The Grays Harbor County commissioners plan to again consider matching funds for the pending Gateway Project in Aberdeen following a discussion between the commissioners, Aberdeen leaders and a representative from Rep. Derek Kilmer’s office.
A 10 percent match of $55,000 will be included on the agenda for the upcoming county commission meeting Monday. That number is less than the $165,000 requested by the City of Aberdeen.
The Gateway Center project would create a large facility at downtown Aberdeen which will house local economic organizations, as well as conference rooms for rent and a visitors center. In all, the project could cost more than $8 million to complete.
The City of Aberdeen had requested $1.65 million from the Legislature for engineering and design in order to make the entire project shovel ready. Proving too lofty for the state, the Legislature instead contributed $550,000 in grant funding to the city. The county had pledged to match 10 percent.
On Monday, Commissioner Wes Cormier said he had too many questions to vote on releasing the $165,000 to the City of Aberdeen from the county’s economic development fund (also known as the “.09 fund”). Commissioner and Chairwoman Vickie Raines noted some confusion as to whether the county had agreed to contribute 10 percent of the requested funds or 10 percent of the awarded funds. There was some additional confusion as to when the pledge was added to the county’s budget.
At a meeting on Wednesday, the commissioners met with Aberdeen Mayor Erik Larson, Aberdeen City councilmen Alan Richrod and Peter Schave, Aberdeen City Administrator Lisa Scott, project advocate Scott Reynvaan, Greater Grays Harbor Inc. CEO Dru Garson and Nicholas Carr from Derek Kilmer’s office.
Raines said she supported the county matching 10 percent of the awarded funds at $55,000. Commissioner Frank Gordon agreed.
The pledge was made after the county’s budget was adopted in 2015, and it was entered into the budget (at $165,000) without being explicitly presented to the other commissioners. The budget was approved on Nov. 17 and Raines asked for the earmark for the Gateway Center on Nov. 23.
“It would be like taking a $25 million budget and inserting something — you really wouldn’t know it was there unless you’d been told it was there,” Raines explained. “I just want to apologize for not coming full circle. It’s one of those things when you submit something or assign something, you kind of take it off your plate and away it goes.”
Larson said he understood if the commissioners wanted to give only the $55,000 to match what was awarded by the state.
“The City of Aberdeen has really been doing work knowing that the funds are invested from the state, and we really just need to county to make a decision on the .09 funds and we can finalize the funding from the state,” Larson said. “We’re fine with (the $55,000).
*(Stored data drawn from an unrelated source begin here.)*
(* ===== verification/WorkflowEngine.v ===== *)
(** * Workflows: the engine

    [services/workflows/event-bus.ts], which turns an event into executions;
    [actions/index.ts], [services/workflows/asset-gate.ts] and
    [services/jobs/run-workflow-executions.ts], the run of every minute that claims what
    is due and runs it, with five workers that share the variables of the run. The clock
    is read once, at the start. *)
From Stdlib Require Import Ascii String ZArith Lia.
From stdpp Require Import base list strings.
From S2P Require Import Prelude Text Dates Workers PolicyTypes PolicyService TokenAmount WorkflowTypes WorkflowTables WorkflowCalls WorkflowAllowlist WorkflowSecret WorkflowOnchain WorkflowDelivery.

Local Open Scope string_scope.
Local Open Scope Z_scope.
Local Open Scope list_scope.
Local Open Scope sdp_scope.

(** ** Events *)

Record WorkflowEvent := mkWorkflowEvent {
  ev_type : string;
  ev_tenant : WfTenant;
  ev_eventKey : string;
  ev_tokenId : option string;
  ev_payload : json_record;
}.

Definition DEFAULT_MAX_ATTEMPTS : Z := 5.

(** What a matching rule enqueues. *)
Definition execution_input (event : WorkflowEvent) (rule : AssetWorkflowRow) : CreateWorkflowExecutionInput :=
  mkCreateExecution (ev_tenant event) (wr_id rule) (wr_token_id rule) (wr_trigger_type rule) (wr_action_type rule)
    (negb (bool_decide (wr_review_mode rule = review_manual) || requires_approval (wr_action_type rule)))
    (ev_eventKey event) (ev_payload event)
    (match def_retryPolicy (wr_definition rule) with Some p => maxAttempts p | None => DEFAULT_MAX_ATTEMPTS end).

Fixpoint dispatch_rules (event : WorkflowEvent) (rules : list AssetWorkflowRow) (enqueued : Z) : wf_prog Z :=
  match rules with
  | [] => Ret enqueued
  | rule :: rest =>
      if evaluateCondition (def_condition (wr_definition rule)) (ev_payload event) then
        let! created := ask (CreateExecution (execution_input event rule)) in
        dispatch_rules event rest (match created with Some _ => enqueued + 1 | None => enqueued end)
      else dispatch_rules event rest enqueued
  end.

Definition dispatchWorkflowEvent (event : WorkflowEvent) : wf_prog Z :=
  let! rules := ask (ListEnabledRules (ev_tenant event) (ev_type event) (ev_tokenId event)) in
  dispatch_rules event rules 0.

(** ** The gate of an asset *)

Definition resolveAssetGateContext (tenant : WfTenant) (tokenId : string) : wf_prog (option AssetGateContext) :=
  let! _ := of_result (createTenantScope (wt_organization tenant) (Some (wt_project tenant))) in
  let! token := ask (GetToken tokenId tenant) in
  match token with
  | None => Ret None
  | Some token =>
      let! profile := ask (ActiveAssetProfile tokenId tenant) in
      Ret (Some (mkGate
        (match profile with Some p => ap_category p | None => "generic" end)
        (match profile with Some p => ap_type p | None => "generic" end)
        (match profile with Some p => ap_selected p | None => [] end)
        (truthy (tk_ablListAddress token))
        (tk_isMintable token && truthy (tk_mintAuthority token))))
  end.

(** ** The run *)

Definition BATCH_SIZE : Z := 25.
Definition STALE_AFTER_MS : Z := 3 * 60 * 1000.
Definition DEFAULT_RETRY_AFTER_MINUTES : Z := 5.
Definition MAX_RETRY_DELAY_MINUTES : Z := 6 * 60.
Definition CONCURRENCY : nat := 5.

Definition APPROVAL_GATED_ACTIONS : list string := List.filter requires_approval WORKFLOW_ACTION_TYPES.

Record Guarded := mkGuarded {
  gd_params : json_record;
  gd_actionSecret : option StoredCredentialSecret;
  gd_retryAfterMinutes : Z;
}.

Definition tenantCacheKey (execution : WorkflowExecutionRow) (id : string) : string :=
  (wt_organization (execution_tenant execution) ++ ":" ++ wt_project (execution_tenant execution) ++ ":" ++ id)%string.

Definition mem (c : mem_call) : wf_prog (mem_answer c) := ask (Mem c).

Definition loadRule (execution : WorkflowExecutionRow) : wf_prog (option AssetWorkflowRow) :=
  let id := wx_workflow_id (we_facts execution) in
  let key := tenantCacheKey execution id in
  let! cached := mem (CachedRule key) in
  match cached with
  | Some rule => Ret rule
  | None =>
      let! rule := ask (GetRule id (execution_tenant execution) false) in
      mem (CacheRule key rule) ;;;
      Ret rule
  end.

Definition loadGate (execution : WorkflowExecutionRow) : wf_prog (option AssetGateContext) :=
  let id := wx_token_id (we_facts execution) in
  let key := tenantCacheKey execution id in
  let! cached := mem (CachedGate key) in
  match cached with
  | Some gate => Ret gate
  | None =>
      let! gate := resolveAssetGateContext (execution_tenant execution) id in
      mem (CacheGate key gate) ;;;
      Ret gate
  end.

(** The rule's parameters, or why the execution may not run. *)
Definition guardExecution (execution : WorkflowExecutionRow) : wf_prog (string + Guarded) :=
  let! rule := loadRule execution in
  match rule with
  | None => Ret (inl "RULE_NOT_FOUND")
  | Some rule =>
      if negb (wr_enabled rule) then Ret (inl "RULE_DISABLED")
      else
        let! gate := loadGate execution in
        match gate with
        | None => Ret (inl "ASSET_CONTEXT_UNAVAILABLE")
        | Some gate =>
            match validateActionSupported (execution_action execution) gate with
            | Some reason => Ret (inl ("CAPABILITY_REVOKED:" ++ reason_text reason)%string)
            | None =>
                let d := wr_definition rule in
                Ret (inr (mkGuarded (def_params d) (def_actionSecret d)
                  (match def_retryPolicy d with Some p => retryAfterMinutes p | None => DEFAULT_RETRY_AFTER_MINUTES end)))
            end
        end
  end.

(** The delay of an attempt in milliseconds, [random] being [random / 2 ^ 53]: its
    arithmetic is exact here, and rounded to a double at each step there. *)
Definition retry_delay_ms (baseMinutes attemptCount random : Z) : Z :=
  let minutes := Z.min (baseMinutes * 2 ^ Z.max (attemptCount - 1) 0) MAX_RETRY_DELAY_MINUTES in
  minutes * 60000 * (8 * 2 ^ 53 + 4 * random) / (10 * 2 ^ 53).

Definition nextAttemptIso (nowMs baseMinutes attemptCount : Z) : wf_prog string :=
  let! random := ask Random in
  of_result (toISOString (nowMs + retry_delay_ms baseMinutes attemptCount random)).

(** Never throws. *)
Definition auditTerminal (row : WorkflowExecutionRow) (ok : bool) (extra : json_record) : wf_prog unit :=
  catch (ask (AuditSystem row ok extra)) (fun _ => Ret tt).

Section Engine.
Context {K : WorkflowKit}.
Variable dp : WorkflowDeployment.

Definition dispatchWorkflowAction (execution : WorkflowExecutionRow) (ctx : ActionContext) : wf_prog ActionExecutionResult :=
  let type := execution_action execution in
  if String.eqb type "allowlist_add" then runAllowlistAdd dp execution ctx
  else if String.eqb type "allowlist_remove" then runAllowlistRemove dp execution ctx
  else if String.eqb type "pause" then runPause dp execution
  else if String.eqb type "unpause" then runUnpause dp execution
  else if String.eqb type "freeze" then runFreeze dp execution ctx
  else if String.eqb type "unfreeze" then runUnfreeze dp execution ctx
  else if String.eqb type "mint" then runMint dp execution ctx
  else if String.eqb type "burn" then runBurn dp execution ctx
  else if String.eqb type "force_burn" then runForceBurn dp execution ctx
  else if String.eqb type "seize" then runSeize dp execution ctx
  else if String.eqb type "send_webhook" then runSendWebhook dp execution ctx
  else if String.eqb type "notify" then runNotify dp execution ctx
  else if String.eqb type "record" then Ret (succeeded [("recorded", JBool true)])
  else Ret (permanentFail ("ACTION_NOT_IMPLEMENTED:" ++ type)).

Definition settle_failed (claimed : WorkflowExecutionRow) (error : string) (res : option json_record) : wf_prog unit :=
  ask (FailExecution (execution_id claimed) error res) ;;;
  auditTerminal claimed false [("reason", JString error)] ;;;
  mem (Count out_failed).

Definition settle_retried (nowMs : Z) (claimed : WorkflowExecutionRow) (error : string) (retryAfter : Z) : wf_prog unit :=
  let! next := nextAttemptIso nowMs retryAfter (we_attempt_count claimed) in
  ask (RescheduleExecution (execution_id claimed) error next) ;;;
  mem (Count out_retried).

Definition exhausted (claimed : WorkflowExecutionRow) : bool := wx_max_attempts (we_facts claimed) <=? we_attempt_count claimed.

Definition settle_outcome (nowMs : Z) (claimed : WorkflowExecutionRow) (retryAfter : Z) (outcome : ActionExecutionResult)
    : wf_prog unit :=
  let error := default "action failed" (ar_error outcome) in
  if ar_succeeded outcome then
    ask (CompleteExecution (execution_id claimed) (ar_result outcome)) ;;;
    auditTerminal claimed true [("result", JObject (ar_result outcome))] ;;;
    mem (Count out_succeeded)
  else if requires_approval (execution_action claimed) || negb (ar_retryable outcome) || exhausted claimed then
    settle_failed claimed error (Some (ar_result outcome))
  else settle_retried nowMs claimed error retryAfter.

(** The handler of what the run of a claimed execution throws. *)
Definition settle_thrown (nowMs : Z) (claimed : WorkflowExecutionRow) (retryAfter : Z) (error : jserr) : wf_prog unit :=
  if requires_approval (execution_action claimed) || exhausted claimed then settle_failed claimed (error_message error) None
  else settle_retried nowMs claimed (error_message error) retryAfter.

(** The pacing of the rule is known to the handler from the guard on. *)
Definition run_claimed (nowMs : Z) (claimed : WorkflowExecutionRow) : wf_prog unit :=
  let! guard := settled (guardExecution claimed) in
  match guard with
  | Err error => settle_thrown nowMs claimed DEFAULT_RETRY_AFTER_MINUTES error
  | Ok (inl reason) =>
      catch (settle_failed claimed reason None) (settle_thrown nowMs claimed DEFAULT_RETRY_AFTER_MINUTES)
  | Ok (inr guard) =>
      let retryAfter := gd_retryAfterMinutes guard in
      catch
        (let! outcome := dispatchWorkflowAction claimed (mkActionContext (gd_params guard) (gd_actionSecret guard)) in
         settle_outcome nowMs claimed retryAfter outcome)
        (settle_thrown nowMs claimed retryAfter)
  end.

Definition processDueExecution (nowMs : Z) (row : WorkflowExecutionRow) : wf_prog unit :=
  let! claimed := ask (ClaimExecution (execution_id row)) in
  match claimed with
  | None => Ret tt
  | Some claimed => run_claimed nowMs claimed
  end.

(** One worker: [rows] bounds how many rows it can find in the queue. *)
Fixpoint worker (rows : nat) (nowMs : Z) : wf_prog unit :=
  match rows with
  | O => Ret tt
  | S rows =>
      let! row := mem ShiftQueue in
      match row with
      | None => Ret tt
      | Some row => processDueExecution nowMs row ;;; worker rows nowMs
      end
  end.

Definition run_queue (nowMs : Z) (due : list WorkflowExecutionRow) (result : RunWorkflowExecutionsResult)
    : wf_prog RunWorkflowExecutionsResult :=
  let n := length due in
  let! r := with_memory tick_memory
              (par_all Turn first_goes (repeat (worker (S n) nowMs) (Nat.min CONCURRENCY n)))
              (mkTick due [] [] result) in
  Ret (tick_result r.2).

Fixpoint audit_parked (parked : list WorkflowExecutionRow) (failed : Z) : wf_prog Z :=
  match parked with
  | [] => Ret failed
  | row :: rest =>
      auditTerminal row false [("reason", JString "STALE_RECOVERED_NEEDS_REVIEW")] ;;;
      audit_parked rest (failed + 1)
  end.

Definition runDueWorkflowExecutions : wf_prog RunWorkflowExecutionsResult :=
  let! nowMs := ask NowMs in
  let! nowIso := of_result (toISOString nowMs) in
  let! staleBefore := of_result (toISOString (nowMs - STALE_AFTER_MS)) in
  let! parked := ask (ParkStale staleBefore BATCH_SIZE APPROVAL_GATED_ACTIONS) in
  let! recovered := ask (RequeueStale staleBefore BATCH_SIZE APPROVAL_GATED_ACTIONS) in
  let! failed := audit_parked parked 0 in
  let! due := ask (ListDue nowIso BATCH_SIZE) in
  run_queue nowMs due (mkRunResult recovered 0 failed 0).
End Engine.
We kind of assumed that was going to happen. … But I see that as being a first step of the county thinking this is a good idea and they’re interested, and then we can discuss what that interest is going to turn into.”
Cormier’s former sticking point of who would own the building was addressed. Cormier doesn’t believe the county should own the building, saying the county owns and maintains too many facilities already. Cormier has noted he believes the details should be ironed out before funding is allocated.
“Is the cart before the horse a little bit on who is going to own the building?” Cormier asked.
Larson said the project wasn’t at that point. Currently, the city already has purchased the land that will serve as the home for the future project. What the city is requesting is support.
“I’m really asking: ‘Is the county supportive of this project? Are they supportive of matching the state funds and joining all of the other local leaders who joined in on the project, or is this something that the county doesn’t feel like is a priority?’” Larson said. “I want us to move forward with what we can work on today, and then we can spend time working through what the relationship and what phase three of the construction and management of the facility looks like.”
Cormier had other concerns, saying visitors centers are obsolete and questioning how the visitors center would help East County.
Carr said the term “visitors center” could be a misnomer.
“Visitors center is not the way to sell it,” Carr said. “I’ve already engaged with the National Park Service, the Forest Service, Fish and Wildlife — every one of those agencies is going to come down and meet with you guys about possible partnerships, including new digital technologies. … It may even be that on certain days of a season you won’t have to go to Olympia to get permits, you can get them there.”
“We’re not talking about your 1950s visitors center,” he added.
The project proponents focused more on the business side of the project, all agreeing the center would house economic organizations. The goal is when a company or business is seeking to do business in Grays Harbor County, representatives from those businesses and companies could go to one building to meet with all of the local economic organizations, rather than driving from city to city and building to building.
In the end, Larson noted that the state Legislators and other investing agencies were watching how the county would respond to the project.
“Everybody who is involved in this is looking at the county saying, ‘What is the county going to do?’ And that’s really the whole point,” Larson said. “If the county’s not going to get involved in this, I think everybody is going to continue to move forward without the county involved. That’s going to impact future projects between the county and other agencies.”
“Partnerships and collaboration shouldn’t mean money,” Cormier said. “It should mean working together. And we may not always agree when we’re working together.”
No decisions were made during the meeting and the commissioners again will consider allocating .09 funds to the gateway center project on Monday.